• WORK INSTRUCTION:
Transcribe, word for word and without additions, each line below from the one containing "Fixpoint rtrim (s" through the one containing "(** The [status]", both ends included.
##### INFORMATION SUPPLIED #####
(** * LogisticMgntApp: shipment lifecycle, payment ledger and admin login

    A shallow embedding of the backend's core:
    - [models/Shipment.js], [models/Payment.js], [models/Admin.js]
      (schema defaults, required paths, [pre('save')] hooks, virtuals and
      methods);
    - the route handlers of [routes/shipments.js], [routes/payments.js]
      and the login and profile handlers of [routes/auth.js].

    Conventions of the embedding.
    - A MongoDB collection is a finite map from [ObjectId] to documents;
      [findById] is map lookup, [save] runs the [pre('save')] hook and
      inserts at the document's key.  [create] applies the schema defaults,
      validates the new document, runs the hook with [isNew] and inserts at
      a fresh key, in this order: Mongoose validates before the schema's
      [pre('save')] hooks run, so a required path that only the hook fills
      in fails validation and nothing is stored.
    - A JavaScript [Number] is an IEEE 754 binary64 value (a primitive
      float of the kernel); a [Date] is an integer number of milliseconds
      ([Z]).  The clock and the random identifier generator are inputs of
      every handler (record [Env]).
    - String enumerations of the schemas are inductive types, identifiers
      are [ObjectId]s and dates are [Date]s: a request field that
      express-validator checks only for being such a value ([isMongoId],
      [isISO8601], [isIn] over a whole enumeration) is well formed by its
      type.  Where a route accepts only part of an enumeration the check
      is modelled ([accepted_statuses], [settable_statuses]).
    - Text is a string of code units below 256; [trim] removes the white
      space of that range (the ASCII white space and the no-break space).
    - A handler is the function behind the [protect] / [checkPermission]
      middleware: it receives the authenticated [Principal], and returns
      the HTTP reply together with the new collection.
    - Validation is modelled where a document is created, on the paths the
      records carry.  [save] of a stored document is modelled without it:
      the handlers write values that pass the validators, and where
      Mongoose would still refuse (a stored document that breaks one) the
      model stores, so the histories below hold every collection the code
      can reach, and possibly more.  Persistence failures are not part of
      the model. *)

From Stdlib Require Import Floats ZArith Ascii String.
From stdpp Require Import base option list strings gmap fin_maps.

Local Open Scope Z_scope.
#[local] Set Warnings "-inexact-float".

(** ** Shared vocabulary *)

Abbreviation ObjectId := positive.
Abbreviation Date := Z.

(** What a handler reads from its surroundings: [Date.now()] and the text
    produced by the [Date.now().toString(36)] / [Math.random()] generators. *)
Record Env := mkEnv {
  now : Date;
  gen_shipmentId : string;
  gen_trackingNumber : string;
  gen_paymentId : string;
  gen_refundId : string;
  gen_partialId : string;
  gen_sessionId : string
}.

(** [req.userType], set by the [protect] middleware. *)
Inductive UserType := driver | client | admin.

#[global] Instance UserType_eq_dec : EqDecision UserType.
Proof. solve_decision. Defined.

(** The authenticated principal the [protect] middleware attaches to the
    request ([req.user._id] and [req.userType]). *)
Record Principal := mkPrincipal {
  userType : UserType;
  user_id : ObjectId
}.

(** An HTTP reply: [res.status(code).json({success, message, data})]. *)
Record Reply (A : Type) := mkReply {
  code : nat;
  success : bool;
  message : string;
  data : option A
}.
Arguments mkReply {A} _ _ _ _.
Arguments code {A} _.
Arguments success {A} _.
Arguments message {A} _.
Arguments data {A} _.

Definition fail {A} (c : nat) (msg : string) : Reply A := mkReply c false msg None.
Definition ok {A} (c : nat) (msg : string) (d : A) : Reply A := mkReply c true msg (Some d).

(** A JavaScript [Number]. *)
Abbreviation Number := float.

(** Comparisons of numbers, [a > b], [a >= b] and [a <= b]: each is false
    when an operand is [NaN]. *)
Definition num_gt (a b : Number) : bool := (b <? a)%float.
Definition num_ge (a b : Number) : bool := (b <=? a)%float.
Definition num_le (a b : Number) : bool := (a <=? b)%float.

(** [!x] on a number: [0], [-0] and [NaN] are falsy. *)
Definition falsy (x : Number) : bool := is_zero x || is_nan x.

(** The number of an integer: the nearest binary64 value, the integer
    itself up to [2^53]. *)
Definition num_of_int (z : Z) : Number :=
  SF2Prim (binary_normalize prec emax z 0 false).

(** [isFloat({ min })] of express-validator on a number of the body: the
    number is turned into text, which the check's pattern accepts unless it
    reads [Infinity] or [NaN], and then parsed and compared. *)
Definition isFloat_min (lo x : Number) : bool := is_finite x && num_ge x lo.

(** *** express-validator sanitizers and checks on text *)

(** The white space of JavaScript below code unit 256: tab, line feed,
    vertical tab, form feed, carriage return, space and no-break space. *)
Definition is_space (c : ascii) : bool :=
  match c with
  | "009"%char | "010"%char | "011"%char | "012"%char | "013"%char | " "%char
  | "160"%char => true
  | _ => false
  end.

Fixpoint ltrim (s : string) : string :=
  match s with
  | EmptyString => EmptyString
  | String c s' => if is_space c then ltrim s' else s
  end.

Fixpoint rtrim (s : string) : string :=
  match s with
  | EmptyString => EmptyString
  | String c s' =>
      match rtrim s' with
      | EmptyString => if is_space c then EmptyString else String c EmptyString
      | r => String c r
      end
  end.

(** [.trim()] *)
Definition trim (s : string) : string := rtrim (ltrim s).

(** JavaScript truthiness of a possibly absent string. *)
Definition truthy_text (o : option string) : bool :=
  match o with Some (String _ _) => true | _ => false end.

(** [.notEmpty()] *)
Definition notEmpty (s : string) : bool :=
  match s with EmptyString => false | _ => true end.

(** [.isLength({min, max})] *)
Definition isLength (lo hi : nat) (s : string) : bool :=
  (lo <=? String.length s)%nat && (String.length s <=? hi)%nat.

(** ** models/Shipment.js *)

Module ShipmentModel.

(** The [status] enumeration of the schema. *)
Inductive Status :=
| pending | assigned | picked | packed | processing | in_transit
| out_for_delivery | delivered | failed | returned | cancelled.

#[global] Instance Status_eq_dec : EqDecision Status.
Proof. solve_decision. Defined.

Definition status_name (s : Status) : string :=
  match s with
  | pending => "pending" | assigned => "assigned" | picked => "picked"
  | packed => "packed" | processing => "processing"
  | in_transit => "in_transit" | out_for_delivery => "out_for_delivery"
  | delivered => "delivered" | failed => "failed" | returned => "returned"
  | cancelled => "cancelled"
  end.

(** [timeline.updatedBy] *)
Inductive UpdatedBy := by_system | by_driver | by_admin | by_client.

Definition updatedBy_of (t : UserType) : UpdatedBy :=
  match t with driver => by_driver | client => by_client | admin => by_admin end.

Inductive Category :=
| Electronics | Clothing | Food | Documents | Machinery | Chemicals | Other.

Inductive ServiceType := standard | express | overnight | same_day.
Inductive Priority := low | medium | high | urgent.

Record Location := mkLocation {
  loc_name : string;
  loc_coordinates : option (Number * Number)
}.

Record Item := mkItem {
  item_name : string;
  quantity : Z;
  weight : Number;
  value_amount : option Number; (* [item.value.amount], when [item.value] is there *)
  category : Category;
  isFragile : bool
}.

Record Address := mkAddress {
  street : string;
  city : string;
  state : string;
  zipCode : string
}.

Record TimelineEntry := mkEntry {
  e_status : Status;
  e_timestamp : Date;
  e_location : option Location;
  e_notes : option string;
  e_updatedBy : UpdatedBy;
  e_updatedByUser : option ObjectId
}.

(** [documents.type], [photos.type] and the [...Model] paths. *)
Inductive DocumentType :=
| pickup_receipt | delivery_receipt | invoice | insurance | customs | other_document.

Inductive PhotoType :=
| pickup_proof | delivery_proof | damage | package_condition | other_photo.

Inductive UserModel := Driver_model | Client_model | Admin_model.

Record Document := mkDocument {
  doc_type : DocumentType;
  doc_name : string;
  doc_url : string;
  uploadDate : Date;
  uploadedBy : ObjectId;
  uploadedByModel : UserModel
}.

Record Photo := mkPhoto {
  photo_type : PhotoType;
  photo_url : string;
  photo_description : option string;
  photo_timestamp : Date;
  photo_location : option (Number * Number);
  takenBy : ObjectId;
  takenByModel : UserModel
}.

Record Shipment := mkShipment {
  shipmentId : option string;
  trackingNumber : option string;
  client_ref : ObjectId;
  driver_ref : option ObjectId;
  description : string;
  items : list Item;
  totalWeight : Number;
  totalValue : Number;
  pickupAddress : Address;
  deliveryAddress : Address;
  serviceType : ServiceType;
  priority : Priority;
  status : Status;
  timeline : list TimelineEntry;
  requestedPickupDate : Date;
  requestedDeliveryDate : Date;
  actualPickupDate : option Date;
  actualDeliveryDate : option Date;
  documents : list Document;
  photos : list Photo
}.

Definition set_ids (sid trk : option string) (s : Shipment) : Shipment :=
  mkShipment sid trk (client_ref s) (driver_ref s) (description s) (items s)
    (totalWeight s) (totalValue s) (pickupAddress s) (deliveryAddress s)
    (serviceType s) (priority s) (status s) (timeline s)
    (requestedPickupDate s) (requestedDeliveryDate s)
    (actualPickupDate s) (actualDeliveryDate s) (documents s) (photos s).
#####
• OUTPUT FOR THIS TASK:
Fixpoint rtrim (s : string) : string :=
  match s with
  | EmptyString => EmptyString
  | String c s' =>
      match rtrim s' with
      | EmptyString => if is_space c then EmptyString else String c EmptyString
      | r => String c r
      end
  end.

(** [.trim()] *)
Definition trim (s : string) : string := rtrim (ltrim s).

(** JavaScript truthiness of a possibly absent string. *)
Definition truthy_text (o : option string) : bool :=
  match o with Some (String _ _) => true | _ => false end.

(** [.notEmpty()] *)
Definition notEmpty (s : string) : bool :=
  match s with EmptyString => false | _ => true end.

(** [.isLength({min, max})] *)
Definition isLength (lo hi : nat) (s : string) : bool :=
  (lo <=? String.length s)%nat && (String.length s <=? hi)%nat.

(** ** models/Shipment.js *)

Module ShipmentModel.

(** The [status] enumeration of the schema. *)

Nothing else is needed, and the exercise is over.